Starting at the first line of the records below, transcribe each line exactly, ending with the line that contains "induction l as".

(Collected data)
********************
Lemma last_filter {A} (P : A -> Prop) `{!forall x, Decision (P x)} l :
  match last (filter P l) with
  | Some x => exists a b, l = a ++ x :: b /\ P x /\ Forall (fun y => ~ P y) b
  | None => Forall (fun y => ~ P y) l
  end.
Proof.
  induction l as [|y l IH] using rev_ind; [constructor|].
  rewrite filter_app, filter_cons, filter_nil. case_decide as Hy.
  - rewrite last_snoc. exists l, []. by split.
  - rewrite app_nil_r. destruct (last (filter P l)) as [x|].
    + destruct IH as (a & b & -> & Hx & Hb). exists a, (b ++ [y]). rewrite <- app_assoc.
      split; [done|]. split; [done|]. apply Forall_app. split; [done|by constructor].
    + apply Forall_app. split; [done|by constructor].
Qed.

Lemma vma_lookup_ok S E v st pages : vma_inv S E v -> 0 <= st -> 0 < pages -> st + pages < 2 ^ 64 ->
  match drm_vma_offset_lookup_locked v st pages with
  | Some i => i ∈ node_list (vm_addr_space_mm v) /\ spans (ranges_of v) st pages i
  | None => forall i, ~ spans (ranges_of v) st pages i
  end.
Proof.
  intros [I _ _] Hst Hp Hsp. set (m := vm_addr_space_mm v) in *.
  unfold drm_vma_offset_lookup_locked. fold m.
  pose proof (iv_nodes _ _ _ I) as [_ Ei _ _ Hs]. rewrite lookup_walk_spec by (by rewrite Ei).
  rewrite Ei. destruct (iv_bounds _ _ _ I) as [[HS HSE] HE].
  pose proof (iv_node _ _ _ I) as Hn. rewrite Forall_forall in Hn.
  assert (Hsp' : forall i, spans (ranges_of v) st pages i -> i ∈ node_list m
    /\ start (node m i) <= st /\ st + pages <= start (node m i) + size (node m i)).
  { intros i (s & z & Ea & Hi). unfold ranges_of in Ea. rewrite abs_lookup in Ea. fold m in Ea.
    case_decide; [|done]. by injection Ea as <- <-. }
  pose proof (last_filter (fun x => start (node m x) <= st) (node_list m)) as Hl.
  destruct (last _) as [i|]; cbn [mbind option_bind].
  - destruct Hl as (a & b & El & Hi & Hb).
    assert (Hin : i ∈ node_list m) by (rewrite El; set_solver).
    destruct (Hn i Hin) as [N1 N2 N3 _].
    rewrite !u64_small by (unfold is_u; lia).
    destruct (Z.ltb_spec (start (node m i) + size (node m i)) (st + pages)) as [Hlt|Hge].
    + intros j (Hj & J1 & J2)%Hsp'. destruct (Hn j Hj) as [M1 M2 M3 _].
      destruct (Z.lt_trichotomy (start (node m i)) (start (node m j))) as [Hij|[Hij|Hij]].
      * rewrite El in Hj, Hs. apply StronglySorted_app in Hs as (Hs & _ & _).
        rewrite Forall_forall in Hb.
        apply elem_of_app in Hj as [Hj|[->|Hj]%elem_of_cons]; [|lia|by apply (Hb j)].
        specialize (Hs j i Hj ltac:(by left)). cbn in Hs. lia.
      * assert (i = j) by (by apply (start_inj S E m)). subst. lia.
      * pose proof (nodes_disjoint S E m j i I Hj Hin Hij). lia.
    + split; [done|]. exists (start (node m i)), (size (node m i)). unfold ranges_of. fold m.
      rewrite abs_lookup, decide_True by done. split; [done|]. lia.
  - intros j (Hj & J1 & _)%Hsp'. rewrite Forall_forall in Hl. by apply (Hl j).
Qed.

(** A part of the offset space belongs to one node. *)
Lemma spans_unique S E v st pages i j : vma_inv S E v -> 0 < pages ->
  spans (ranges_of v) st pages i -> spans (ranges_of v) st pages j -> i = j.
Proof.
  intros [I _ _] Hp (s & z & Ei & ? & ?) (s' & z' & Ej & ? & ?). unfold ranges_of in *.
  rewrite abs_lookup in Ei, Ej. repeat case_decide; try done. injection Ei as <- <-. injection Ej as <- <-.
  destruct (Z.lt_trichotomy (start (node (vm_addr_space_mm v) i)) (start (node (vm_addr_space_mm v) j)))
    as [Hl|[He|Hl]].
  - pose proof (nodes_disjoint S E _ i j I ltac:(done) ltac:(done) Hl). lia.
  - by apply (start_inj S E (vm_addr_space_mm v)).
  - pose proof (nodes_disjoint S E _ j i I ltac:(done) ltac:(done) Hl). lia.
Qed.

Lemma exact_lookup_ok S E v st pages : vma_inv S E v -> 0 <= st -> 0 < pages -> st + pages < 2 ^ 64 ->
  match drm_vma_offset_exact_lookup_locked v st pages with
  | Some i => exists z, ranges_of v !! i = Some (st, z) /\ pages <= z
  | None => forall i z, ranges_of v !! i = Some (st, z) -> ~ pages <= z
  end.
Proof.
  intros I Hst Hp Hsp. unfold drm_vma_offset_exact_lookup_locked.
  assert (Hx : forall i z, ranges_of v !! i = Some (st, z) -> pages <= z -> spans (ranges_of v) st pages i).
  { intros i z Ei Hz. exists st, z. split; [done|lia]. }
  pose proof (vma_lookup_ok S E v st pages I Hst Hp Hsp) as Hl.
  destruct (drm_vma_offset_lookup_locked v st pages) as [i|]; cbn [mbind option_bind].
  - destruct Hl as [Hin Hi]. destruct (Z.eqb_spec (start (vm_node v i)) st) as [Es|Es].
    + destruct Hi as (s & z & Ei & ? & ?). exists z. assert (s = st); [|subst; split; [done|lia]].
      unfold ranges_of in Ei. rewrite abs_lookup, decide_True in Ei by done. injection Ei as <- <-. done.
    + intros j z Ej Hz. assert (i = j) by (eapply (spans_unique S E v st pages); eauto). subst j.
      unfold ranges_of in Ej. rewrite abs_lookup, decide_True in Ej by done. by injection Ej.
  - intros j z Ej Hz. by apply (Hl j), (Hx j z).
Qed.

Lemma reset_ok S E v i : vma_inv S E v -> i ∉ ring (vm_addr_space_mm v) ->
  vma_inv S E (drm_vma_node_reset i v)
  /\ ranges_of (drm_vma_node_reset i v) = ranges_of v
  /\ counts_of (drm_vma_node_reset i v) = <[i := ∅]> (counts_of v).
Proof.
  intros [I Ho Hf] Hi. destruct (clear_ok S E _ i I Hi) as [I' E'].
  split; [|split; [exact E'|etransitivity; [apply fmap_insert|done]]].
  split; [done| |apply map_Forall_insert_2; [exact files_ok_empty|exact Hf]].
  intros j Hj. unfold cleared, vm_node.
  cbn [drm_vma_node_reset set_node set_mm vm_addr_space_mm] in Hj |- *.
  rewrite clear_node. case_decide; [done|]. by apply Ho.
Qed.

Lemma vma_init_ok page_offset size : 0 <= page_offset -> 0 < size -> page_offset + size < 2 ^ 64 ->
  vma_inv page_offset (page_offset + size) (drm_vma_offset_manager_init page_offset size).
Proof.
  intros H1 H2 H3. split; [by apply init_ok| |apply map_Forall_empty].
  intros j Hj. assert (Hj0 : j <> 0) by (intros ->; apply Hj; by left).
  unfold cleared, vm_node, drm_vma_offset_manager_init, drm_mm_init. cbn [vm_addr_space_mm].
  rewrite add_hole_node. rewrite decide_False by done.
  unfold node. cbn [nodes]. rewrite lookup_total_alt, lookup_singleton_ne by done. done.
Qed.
********************
PROBLEM SOLUTION:
Lemma last_filter {A} (P : A -> Prop) `{!forall x, Decision (P x)} l :
  match last (filter P l) with
  | Some x => exists a b, l = a ++ x :: b /\ P x /\ Forall (fun y => ~ P y) b
  | None => Forall (fun y => ~ P y) l
  end.
Proof.
  induction l as [|y l IH] using rev_ind; [constructor|].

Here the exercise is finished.